Excerpts from a dataset:
════════════════════

(* ===== verification/ExecutorAccess.v ===== *)
(** * Provisioning access: the miner's call and the executor's handler

    basilica-executor: validation_session/service.rs and the handler
    [provision_validator_access] of grpc_server/mod.rs, behind the authentication of
    MinerAuth.v and on top of the access control of AccessControl.v; basilica-miner:
    executors/grpc_client.rs, which signs a request and sends it with retries.  What the
    operating system and the network answer is given by the environment; log lines are
    left out.  The hash behind a user name is a parameter, as the standard library leaves
    its algorithm open. *)

From stdpp Require Import base gmap strings list.
From Stdlib Require Import Ascii ZArith HexString.
From S2P Require Import Prelude.
From S2P Require Import Text.
From S2P Require Import Signatures.
From S2P Require Import Decimal.
From S2P Require Import MinerAuth.
From S2P Require Import Collections.
From S2P Require Import AccessControl.
Local Open Scope Z_scope.

(** ** The validation session service *)

(** The answers of the operating system to one request. *)
Record OsAnswers := {
  user_created : result string unit;
  group_added : result string unit;
  key_added : result string bool;
  key_removed : result string unit;
  has_key : string -> bool;             (* by user name *)
  file_saved : bool
}.

(** [format!("{hash:x}")] *)
Definition lower_hex (n : N) : string :=
  match n with N0 => "0" | Npos p => HexString.Raw.of_pos p "" end.

Section Access.
Context (default_hash : string -> N).

Definition validator_username (hotkey : string) : string :=
  let hash_hex := lower_hex (default_hash hotkey) in
  "val_" +:+ take_str (Nat.min (String.length hash_hex) 24) hash_hex.

Definition grant_ssh_access (os : OsAnswers) (now : Z) (v : ValidatorId) (pk : string)
    (s : ValidatorAccessControl) : result string unit * ValidatorAccessControl :=
  match user_created os with
  | Err e => (Err e, s)
  | Ok _ =>
      match group_added os with
      | Err e => (Err ("Failed to add user to docker group: " +:+ e), s)
      | Ok _ =>
          match key_added os with
          | Err e => (Err e, s)
          | Ok _ => (Ok tt, grant_access (file_saved os) (ValidatorAccess_new now v pk) s)
          end
      end
  end.

Definition revoke_ssh_access (os : OsAnswers) (v : ValidatorId) (s : ValidatorAccessControl)
    : result string unit * ValidatorAccessControl :=
  match key_removed os with
  | Err e => (Err e, s)
  | Ok _ => (Ok tt, revoke_access (file_saved os) v s)
  end.

Definition service_has_ssh_access (os : OsAnswers) (now : Z) (v : ValidatorId)
    (s : ValidatorAccessControl) : bool :=
  has_access now v s && has_key os (validator_username (hotkey v)).

(** Access without a key is taken away; the order is that of the session map. *)
Definition cleanup_access `{HashOrder} (os : OsAnswers) (n : nat) (now : Z)
    (s : ValidatorAccessControl) : Z * ValidatorAccessControl :=
  fold_left (fun acc a =>
    if has_key os (validator_username (hotkey (validator_id a))) then acc
    else (acc.1 + 1, revoke_access (file_saved os) (validator_id a) acc.2))
    (list_active_access n now s) (0, s).

(** ** The executor's handler *)

Record Executor := {
  miner_auth_service : MinerAuthService;
  validation_service : option ValidatorAccessControl
}.

Inductive Status :=
  | Unauthenticated (why : RequestVerdict)
  | InvalidArgument (message : string)
  | Unavailable (message : string)
  | Internal (message : string)
  | Crashed.                        (* a panic of the handler *)

Record ProvisionAccessResponse := {
  success : bool;
  connection_endpoint : string;
  credentials : string;
  response_expires_at : option Z;
  response_error : option string    (* the message *)
}.

(** [serde_json] prints an object with its keys in order. *)
Definition ssh_credentials (username : string) : string :=
  "{" +:+ String "034" ("ssh_host" +:+ String "034" (":" +:+ String "034" ("executor.local" +:+
  String "034" ("," +:+ String "034" ("ssh_port" +:+ String "034" (":22," +:+ String "034"
  ("ssh_username" +:+ String "034" (":" +:+ String "034" (username +:+ String "034" "}"))))))))).

Context `{Crypto} `{UuidText}.

(** The times the handler reads, the order of the request's map, and the system. *)
Record HandlerEnv := { verified_at : Z; map_order : nat; granted_time : Z; answered_at : Z; os : OsAnswers }.

Definition provision_handler `{!ProstMessage ProvisionAccessRequest} (env : HandlerEnv)
    (req : ProvisionAccessRequest) (x : Executor) : result Status ProvisionAccessResponse * Executor :=
  let '(v, auth') := verify_miner_request (verified_at env) (map_order env) req (miner_auth_service x) in
  let x1 := {| miner_auth_service := auth'; validation_service := validation_service x |} in
  match v with
  | Verified Panicked => (Err Crashed, x1)
  | Verified Accepted =>
      if (String.length (pa_validator_hotkey req) =? 0)%nat then
        (Err (InvalidArgument "Validator hotkey required"), x1)
      else
        match validation_service x1 with
        | None => (Err (Unavailable "Validation service not enabled"), x1)
        | Some service =>
            if (String.length (pa_ssh_public_key req) <? 10)%nat then
              (Err (InvalidArgument "SSH public key required"), x1)
            else
              let '(r, service') :=
                grant_ssh_access (os env) (granted_time env)
                  (ValidatorId_new (pa_validator_hotkey req)) (pa_ssh_public_key req) service in
              let x2 := {| miner_auth_service := auth'; validation_service := Some service' |} in
              match r with
              | Err _ => (Err (Internal "Failed to provision access"), x2)
              | Ok _ =>
                  (Ok {| success := true; connection_endpoint := "executor.local";
                         credentials := ssh_credentials (validator_username (pa_validator_hotkey req));
                         response_expires_at := Some (answered_at env + seconds 3600);
                         response_error := None |}, x2)
              end
        end
  | _ => (Err (Unauthenticated v), x1)
  end.

(** ** The miner's client *)

Record ExecutorGrpcConfig := { timeout : Z; max_retries : Z; use_tls : bool }.

Definition ExecutorGrpcConfig_default : ExecutorGrpcConfig :=
  {| timeout := seconds 30; max_retries := 3; use_tls := false |}.

Record ExecutorGrpcClient := {
  client_config : ExecutorGrpcConfig;
  auth_service : option ExecutorAuthService
}.

Definition ExecutorGrpcClient_new (c : ExecutorGrpcConfig) : ExecutorGrpcClient :=
  {| client_config := c; auth_service := None |}.
Definition ExecutorGrpcClient_new_with_auth (c : ExecutorGrpcConfig) (a : ExecutorAuthService)
    : ExecutorGrpcClient :=
  {| client_config := c; auth_service := Some a |}.

Definition build_grpc_endpoint (executor_endpoint : string) (k : ExecutorGrpcClient) : string :=
  let scheme := if use_tls (client_config k) then "https" else "http" in
  if String.prefix "http://" executor_endpoint || String.prefix "https://" executor_endpoint
  then executor_endpoint else scheme +:+ "://" +:+ executor_endpoint.

(** The calls are numbered; [backoff] doubles up to ten seconds.  [None] is a loop cut
    short by its fuel. *)
Fixpoint retry_calls {W T : Type} (fuel : nat) (k : ExecutorGrpcClient) (attempt backoff : Z)
    (call : nat -> W -> result string T * W) (n : nat) (w : W)
    : option (result string T * list Z * W) :=
  match fuel with
  | O => None
  | S fuel =>
      match call n w with
      | (Ok v, w) => Some (Ok v, [], w)
      | (Err e, w) =>
          let attempt := attempt + 1 in
          if max_retries (client_config k) <=? attempt then
            Some (Err ("Failed after " +:+ show_int (max_retries (client_config k))
                       +:+ " attempts with exponential backoff: " +:+ e), [], w)
          else
            '(r, sleeps, w) ←
              retry_calls fuel k attempt (Z.min (backoff * 2) (seconds 10)) call (S n) w;
            Some (r, backoff :: sleeps, w)
      end
  end.

Definition retry_fuel (k : ExecutorGrpcClient) : nat := S (Z.to_nat (max_retries (client_config k))).

Definition retry_grpc_call {W T : Type} (k : ExecutorGrpcClient)
    (call : nat -> W -> result string T * W) (w : W) : option (result string T * list Z * W) :=
  retry_calls (retry_fuel k) k 0 (500 * millisecond) call 0 w.

(** What happens to one call on the way: the request is lost, the answer is lost, or
    the answer arrives. *)
Inductive Delivery :=
  | RequestLost (e : string)
  | AnswerLost (e : string) (env : HandlerEnv)
  | Delivered (env : HandlerEnv).

Definition status_text (s : Status) : string :=
  match s with
  | Unauthenticated _ => "Unauthenticated"
  | InvalidArgument m | Unavailable m | Internal m => m
  | Crashed => "Cancelled"
  end.

Definition send `{!ProstMessage ProvisionAccessRequest} (req : ProvisionAccessRequest)
    (d : Delivery) (x : Executor) : result string ProvisionAccessResponse * Executor :=
  match d with
  | RequestLost e => (Err ("Provision access failed: " +:+ e), x)
  | AnswerLost e env => (Err ("Provision access failed: " +:+ e), (provision_handler env req x).2)
  | Delivered env =>
      let '(r, x') := provision_handler env req x in
      (match r with
       | Ok a => Ok a
       | Err s => Err ("Provision access failed: " +:+ status_text s)
       end, x')
  end.

Record ClientEnv := {
  connected : result string unit;
  signed_at : Z;
  nonce_draw : uuid;
  id_draw : uuid;
  own_order : nat;
  deliveries : nat -> Delivery
}.

Definition provision_request_of (validator_hotkey ssh_public_key : string) (duration_seconds : Z)
    (metadata : option string) : ProvisionAccessRequest := {|
  pa_validator_hotkey := validator_hotkey; pa_ssh_public_key := ssh_public_key;
  pa_access_token := ""; pa_duration_seconds := duration_seconds; pa_access_type := "ssh";
  pa_config := match metadata with Some m => {["metadata" := m]} | None => ∅ end;
  pa_auth := None |}.

(** The request as it is sent. *)
Definition authenticated_request `{!ProstMessage ProvisionAccessRequest} (k : ExecutorGrpcClient)
    (env : ClientEnv) (req : ProvisionAccessRequest) : result string ProvisionAccessRequest :=
  match auth_service k with
  | None => Ok req
  | Some a =>
      match create_auth (signed_at env) (nonce_draw env) (id_draw env)
              (encode_to_vec (own_order env) req) a with
      | Ok auth => Ok (with_auth req auth)
      | Err e => Err ("Failed to create authentication: " +:+ e)
      end
  end.

Definition provision_validator_access `{!ProstMessage ProvisionAccessRequest}
    (k : ExecutorGrpcClient) (env : ClientEnv) (validator_hotkey ssh_public_key : string)
    (duration_seconds : Z) (metadata : option string) (x : Executor)
    : option (result string ProvisionAccessResponse * list Z * Executor) :=
  match connected env with
  | Err e => Some (Err ("Failed to connect to executor: " +:+ e), [], x)
  | Ok _ =>
      match authenticated_request k env
              (provision_request_of validator_hotkey ssh_public_key duration_seconds metadata) with
      | Err e => Some (Err e, [], x)
      | Ok req =>
          '(r, sleeps, x) ← retry_grpc_call k (fun n x => send req (deliveries env n) x) x;
          match r with
          | Err e => Some (Err e, sleeps, x)
          | Ok response =>
              if negb (success response) then
                Some (Err ("Access provisioning failed: "
                           +:+ default "Unknown error" (response_error response)), sleeps, x)
              else Some (Ok response, sleeps, x)
          end
      end
  end.
End Access.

════════════════════

**Exercise description**: Find the word "Context" in the entries, and copy every line it shows up in.

**Written reply**:
Context (default_hash : string -> N).
Context `{Crypto} `{UuidText}.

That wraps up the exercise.